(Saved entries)
(** * Pawn structure and king safety of Fairy-Stockfish ([src/pawns.cpp])

    A shallow embedding of [evaluate<Us>], [Pawns::probe],
    [Entry::evaluate_shelter<Us>] and [Entry::do_king_safety<Us>], followed
    by the properties of the natural-language specification that were
    checked against them.

    Conventions.
    - A [Bitboard] is an unsigned machine word holding one bit per square; it
      is a non-negative [Z] and the C operators [&], [|], [^] are [Z.land],
      [Z.lor], [Z.lxor].  The complement [~] is taken inside the word
      ([bb_not]).
    - [Square], [File], [Rank], [Direction] are the integer enumerations of
      the engine ([RANK_1 = 0], [FILE_A = 0]).
    - C++ [int] division truncates toward zero: [Z.quot].
    - [bitboard.h], [position.h], [types.h] and [pawns.h] are not part of the
      sources at hand.  The geometric helpers of [bitboard.h] are the fields
      of the class [Geometry]; one instance, the plain 8x8 board, is given
      for evaluating the code on concrete positions. *)

From Stdlib Require Import ZArith List Bool Lia.
From stdpp Require Import base list.
Import ListNotations.

Local Open Scope Z_scope.

(** ** Enumerations and scalar types *)

Inductive Color : Type := WHITE | BLACK.

Inductive PieceType : Type := ALL_PIECES | PAWN | SHOGI_PAWN | KING.

Inductive CastlingSide : Type := KING_SIDE | QUEEN_SIDE.

Definition Bitboard := Z.
Definition Square := Z.
Definition File := Z.
Definition Rank := Z.
Definition Direction := Z.
Definition Key := Z.
Definition Value := Z.

Definition RANK_1 : Rank := 0.
Definition RANK_2 : Rank := 1.
Definition RANK_3 : Rank := 2.
Definition RANK_4 : Rank := 3.
Definition RANK_5 : Rank := 4.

> **Work instructions**: The data above must be restated word for word.

> **Result**:
(** * Pawn structure and king safety of Fairy-Stockfish ([src/pawns.cpp])

    A shallow embedding of [evaluate<Us>], [Pawns::probe],
    [Entry::evaluate_shelter<Us>] and [Entry::do_king_safety<Us>], followed
    by the properties of the natural-language specification that were
    checked against them.

    Conventions.
    - A [Bitboard] is an unsigned machine word holding one bit per square; it
      is a non-negative [Z] and the C operators [&], [|], [^] are [Z.land],
      [Z.lor], [Z.lxor].  The complement [~] is taken inside the word
      ([bb_not]).
    - [Square], [File], [Rank], [Direction] are the integer enumerations of
      the engine ([RANK_1 = 0], [FILE_A = 0]).
    - C++ [int] division truncates toward zero: [Z.quot].
    - [bitboard.h], [position.h], [types.h] and [pawns.h] are not part of the
      sources at hand.  The geometric helpers of [bitboard.h] are the fields
      of the class [Geometry]; one instance, the plain 8x8 board, is given
      for evaluating the code on concrete positions. *)

From Stdlib Require Import ZArith List Bool Lia.
From stdpp Require Import base list.
Import ListNotations.

Local Open Scope Z_scope.

(** ** Enumerations and scalar types *)

Inductive Color : Type := WHITE | BLACK.

Inductive PieceType : Type := ALL_PIECES | PAWN | SHOGI_PAWN | KING.

Inductive CastlingSide : Type := KING_SIDE | QUEEN_SIDE.

Definition Bitboard := Z.
Definition Square := Z.
Definition File := Z.
Definition Rank := Z.
Definition Direction := Z.
Definition Key := Z.
Definition Value := Z.

Definition RANK_1 : Rank := 0.
Definition RANK_2 : Rank := 1.
Definition RANK_3 : Rank := 2.
Definition RANK_4 : Rank := 3.
Definition RANK_5 : Rank := 4.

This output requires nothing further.